A new gradient-selection method skips the easy examples during neural network training and mostly gets away with it.
Researchers introduce K-ABENA, a framework that excludes low-loss observations from the backward pass during each training iteration. The key word is "compensated": earlier variants, along with established methods like OHEM and SBP, contain a selection bias that the authors prove mathematically prevents convergence at a true minimum. Their fixed version applies Horvitz-Thompson inverse-probability reweighting to correct for that bias. On real datasets — Breast Cancer, Digits, Wine, Diabetes — the compensated estimator is statistically indistinguishable from full-batch SGD (paired permutation tests, p >= 0.5) while cutting 28-54% of per-epoch gradient computation. At 0.17% class imbalance, full-batch SGD reaches AUC 0.9998; the compensated estimator hits 0.9991 at 28.4% compute savings, a small but real gap the authors do not hide. Uncompensated variants collapse to AUC 0.53-0.62 under the same conditions.

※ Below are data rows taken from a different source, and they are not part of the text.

(** C8: the claim has the collector reject when one issue fails.  With a
    client that hands back an array, the collector is fulfilled whenever
    the due-date extraction throws for an issue of the array, whatever the
    regular expressions and the date engine do: its array holds one
    promise per issue, and the promise at the place of the failing issue is
    rejected with the error thrown.  The entry point is rejected, by the
    [TypeError] of formatting a promise object. *)
Theorem failed_issue_does_not_reject_the_collector
    (regexp : Regex.Dialect) (legacyParse : string -> option Z) (kit : Kit)
    (clock : Clock) (owner repo : string) (issues : list Issue)
    (position : nat) (issue : Issue) (e : JsError) :
  paginateIssues kit owner repo "Deep-dive" "open" = Sync issues ->
  nth_error issues position = Some issue ->
  getDueDateFromDeepDiveBody regexp legacyParse (issue_body issue) = Throw e ->
  exists promises requests,
    getDeepDiveIssues regexp legacyParse kit clock owner repo
    = (Fulfilled promises, requests)
    /\ List.length promises = List.length issues
    /\ nth_error promises position = Some (Rejected e)
    /\ fst (getAndFormatDeepDiveUpdates regexp legacyParse kit clock owner
                                        repo)
       = Rejected
           (TypeError "Cannot read properties of undefined (reading 'pastDue')").
Proof.
  intros Hreply Hissue Hthrow.
  pose proof (@mapIssues_length regexp legacyParse kit clock owner repo 0
                issues) as Hlen.
  pose proof (@mapIssues_rejected_at regexp legacyParse kit clock owner repo
                issues 0 position issue e Hissue Hthrow) as Hat.
  assert (fst (getAndFormatDeepDiveUpdates regexp legacyParse kit clock owner
                                           repo)
          = Rejected
              (TypeError "Cannot read properties of undefined (reading 'pastDue')"))
    as Hentry.
  { destruct issues as [|first rest]; [now destruct position|].
    exact (@entryPoint_nonempty regexp legacyParse kit clock owner repo
             first rest Hreply). }
  unfold getDeepDiveIssues. rewrite Hreply.
  destruct (mapIssues regexp legacyParse kit clock owner repo 0 issues)
    as [promises calls].
  exists promises, (GetIssues owner repo "Deep-dive" "open" :: calls).
  repeat split; assumption || reflexivity.
Qed.

(** The claim's case under the regular expressions of the language: the
    first of two issues has no Timing section. *)
Lemma failed_issue_does_not_reject_the_collector_witness :
  exists promises requests,
    getDeepDiveIssues (Regex.ecmaScript Regex.noMatch) JsDate.strictEngine
      (Kits.listing sampleIssues) (steady Fixtures.may1)
      "github" "accessibility"
    = (Fulfilled promises, requests)
    /\ List.length promises = List.length sampleIssues
    /\ nth_error promises 0
       = Some (Rejected (SyntaxError
                           (Regex.invalidGroup Regex.TimingLiteral)))
    /\ fst (getAndFormatDeepDiveUpdates (Regex.ecmaScript Regex.noMatch)
              JsDate.strictEngine (Kits.listing sampleIssues)
              (steady Fixtures.may1) "github" "accessibility")
       = Rejected
           (TypeError "Cannot read properties of undefined (reading 'pastDue')").
Proof.
  apply (@failed_issue_does_not_reject_the_collector
           (Regex.ecmaScript Regex.noMatch) JsDate.strictEngine
           (Kits.listing sampleIssues) (steady Fixtures.may1)
           "github" "accessibility" sampleIssues 0
           (Bodies.issue 1 Bodies.rolesFilled)
           (SyntaxError (Regex.invalidGroup Regex.TimingLiteral)));
    reflexivity.
Defined.

(** The same run in full: both promises are rejected at the literal of
    line 22, and the issue request is the only one sent. *)
Example collector_holds_rejected_promises :
  (forall exec legacyParse,
      getDeepDiveIssues (Regex.ecmaScript exec) legacyParse
        (Kits.listing sampleIssues) (steady Fixtures.may1)
        "github" "accessibility"
      = (Fulfilled [Rejected (SyntaxError "Invalid regular expression: /## Timing(?s)(.*)\[Google Event/g: Invalid group");
                    Rejected (SyntaxError "Invalid regular expression: /## Timing(?s)(.*)\[Google Event/g: Invalid group")],
         [GetIssues "github" "accessibility" "Deep-dive" "open"]))
  /\ (forall exec legacyParse,
         getAndFormatDeepDiveUpdates (Regex.ecmaScript exec) legacyParse
           (Kits.listing sampleIssues) (steady Fixtures.may1)
           "github" "accessibility"
         = (Rejected
              (TypeError "Cannot read properties of undefined (reading 'pastDue')"),
            [GetIssues "github" "accessibility" "Deep-dive" "open"])).
Proof. split; intros; reflexivity. Qed.

(** With a client whose [paginate] returns a promise, the collector is
    rejected before any issue is looked at. *)
Example collector_rejects_promise_reply :
  getDeepDiveIssues (Regex.ecmaScript Regex.noMatch) JsDate.strictEngine
    (Kits.promising sampleIssues) (steady Fixtures.may1)
    "github" "accessibility"
  = (Rejected (TypeError "kit.paginate(...).map is not a function"),
     [GetIssues "github" "accessibility" "Deep-dive" "open"]).
Proof. reflexivity. Qed.

(** ** The formatter *)

Section Formatter.

Import JsStringFacts.

Variable u : DeepDiveIssueUpdate.

Lemma reason_by_priority :
  (truthy (highPriority u) = true -> missingFields u <> None) ->
  (rolesDecide u = false -> missingUpdates u <> None) ->
  reason (Plain u)
  = Return (reasonByPriority
              (truthy (highPriority u))
              (truthy (leader (fieldsView u)))
              (truthy (notetaker (fieldsView u)))
              (truthy (pastDue (updatesView u)))
              (truthy (needsNotes (updatesView u)))
              (truthy (needsRecording (updatesView u)))).
Proof.
  unfold rolesDecide, fieldsView, updatesView, reason, reasonPastDue,
    reasonByPriority.
  simpl prop_highPriority. simpl prop_missingFields.
  simpl prop_missingUpdates.
  intros Hfields Hupdates.
  destruct (truthy (highPriority u));
    destruct (missingFields u) as [fields|];
    try (now exfalso; apply Hfields);
    try destruct (truthy (leader fields));
    try destruct (truthy (notetaker fields));
    try reflexivity;
    (destruct (missingUpdates u) as [updates|];
     [|now exfalso; apply Hupdates]);
    simpl;
    now destruct (truthy (pastDue updates)), (truthy (needsNotes updates)),
                 (truthy (needsRecording updates)).
Qed.
(** The exceptions of the extraction: those of a subscript and of a missing
    method. *)
Definition shape_errors : list exn :=
  [IndexError; TypeError; KeyError; AttributeError].

(** The configuration file could not be saved with [e]: reading it raised,
    or reading it went well and writing it raised. *)
Definition save_fails (disk : Disk) (e : exn) : Prop :=
  read_text disk = Raise e
  \/ (exists content, read_text disk = Ok content /\ write_text disk = Raise e).

(** ** Sample traffic *)

(** A data frame with the given JSON text, apostrophes standing for double
    quotes. *)
Definition frame (json : string) : pybytes :=
  ascii_bytes (lit "data: " ++ dq json).

Definition hi_line : pybytes :=
  frame "{'choices':[{'delta':{'content':'hi'},'finish_reason':null}]}".

Definition hi_event : event :=
  {| content := VStr (lit "hi"); finish_reason := VNone |}.

Definition bye_line : pybytes :=
  frame "{'choices':[{'delta':{'content':' bye'},'finish_reason':'length'}]}".

Definition bye_event : event :=
  {| content := VStr (lit " bye"); finish_reason := VStr (lit "length") |}.

Definition undecodable_line : pybytes := frame "{'choices': [".

Definition empty_choices_line : pybytes := frame "{'choices':[]}".

Definition comment_line : pybytes := ascii_bytes (lit ": keep-alive").

Definition file_config : Config :=
  {| deepseek :=
       Some {| api_key := Some (lit "sk-file"); api_base := None;
               default_model := None; ssl_verify := None;
               default_settings :=
                 {| set_temperature := None; set_max_tokens := None |} |} |}.

(** A process started with the key in the environment and another one in
    the file. *)
Definition env_world : World :=
  {| globals := import_module (Some (lit "sk-env")) file_config; sent := [] |}.

(** A process started with no key at all. *)
Definition bare_world : World :=
  {| globals := import_module None {| deepseek := None |}; sent := [] |}.

Definition hello_request : ChatRequest :=
  {| messages := [{| role := lit "user"; msg_content := lit "hello" |}];
     model := None; temperature := None; max_tokens := None; top_p := None;
     stream := Some false; json_mode := Some false |}.

(** An upstream API that answers every call with [response]. *)
Definition answering (response : Response) : HttpRequest -> result Response :=
  fun _ => Ok response.

Definition stream_answer : Response :=
  {| status_code := 200; text := [];
     iter_lines := [hi_line; []; bye_line; []; done_line] |}.

Definition unauthorized_answer : Response :=
  {| status_code := 401;
     text := dq "{'error':{'message':'Authentication Fails'}}";
     iter_lines := [ascii_bytes (dq "{'error':{'message':'Authentication Fails'}}")] |}.

Definition models_answer : Response :=
  {| status_code := 200; text := dq "{'object':'list','data':[]}";
     iter_lines := [] |}.

Definition read_only_disk : Disk :=
  {| read_text := Ok (lit "deepseek:"); write_text := Raise OSError;
     load_config := file_config |}.

Definition chat_answer : Response :=
  {| status_code := 200;
     text := dq "{'choices':[{'message':{'content':'hello!'},'finish_reason':'stop'}],'usage':{'prompt_tokens':3,'completion_tokens':2,'total_tokens':5}}";
     iter_lines := [] |}.

(** A process started with the key in the environment and none in the
    file. *)
Definition env_only_world : World :=
  {| globals := import_module (Some (lit "sk-env")) {| deepseek := None |};
     sent := [] |}.

(** The world after the calls [calls]. *)
Definition add_sent (w : World) (calls : list HttpRequest) : World :=
  {| globals := globals w; sent := sent w ++ calls |}.

(** A computation that changes no global and sends exactly [calls],
    whether it returns or raises. *)
Definition sends_only {A} (m : M A) (calls : list HttpRequest) : Prop :=
  forall w, fst (m w) = add_sent w calls.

The proof that uncompensated loss-based selection — a category covering several popular techniques — cannot converge correctly is the sharper contribution here. It reframes a class of existing training shortcuts as quietly broken rather than merely suboptimal. For teams running large training jobs where gradient computation dominates cost, a 28-54% reduction per epoch compounds fast.
All experiments were CPU-scale, run on NumPy and scikit-learn. That limits how far the results transfer to GPU-heavy workloads, and the authors say so — which, in a field that routinely oversells benchmark conditions, is worth noting.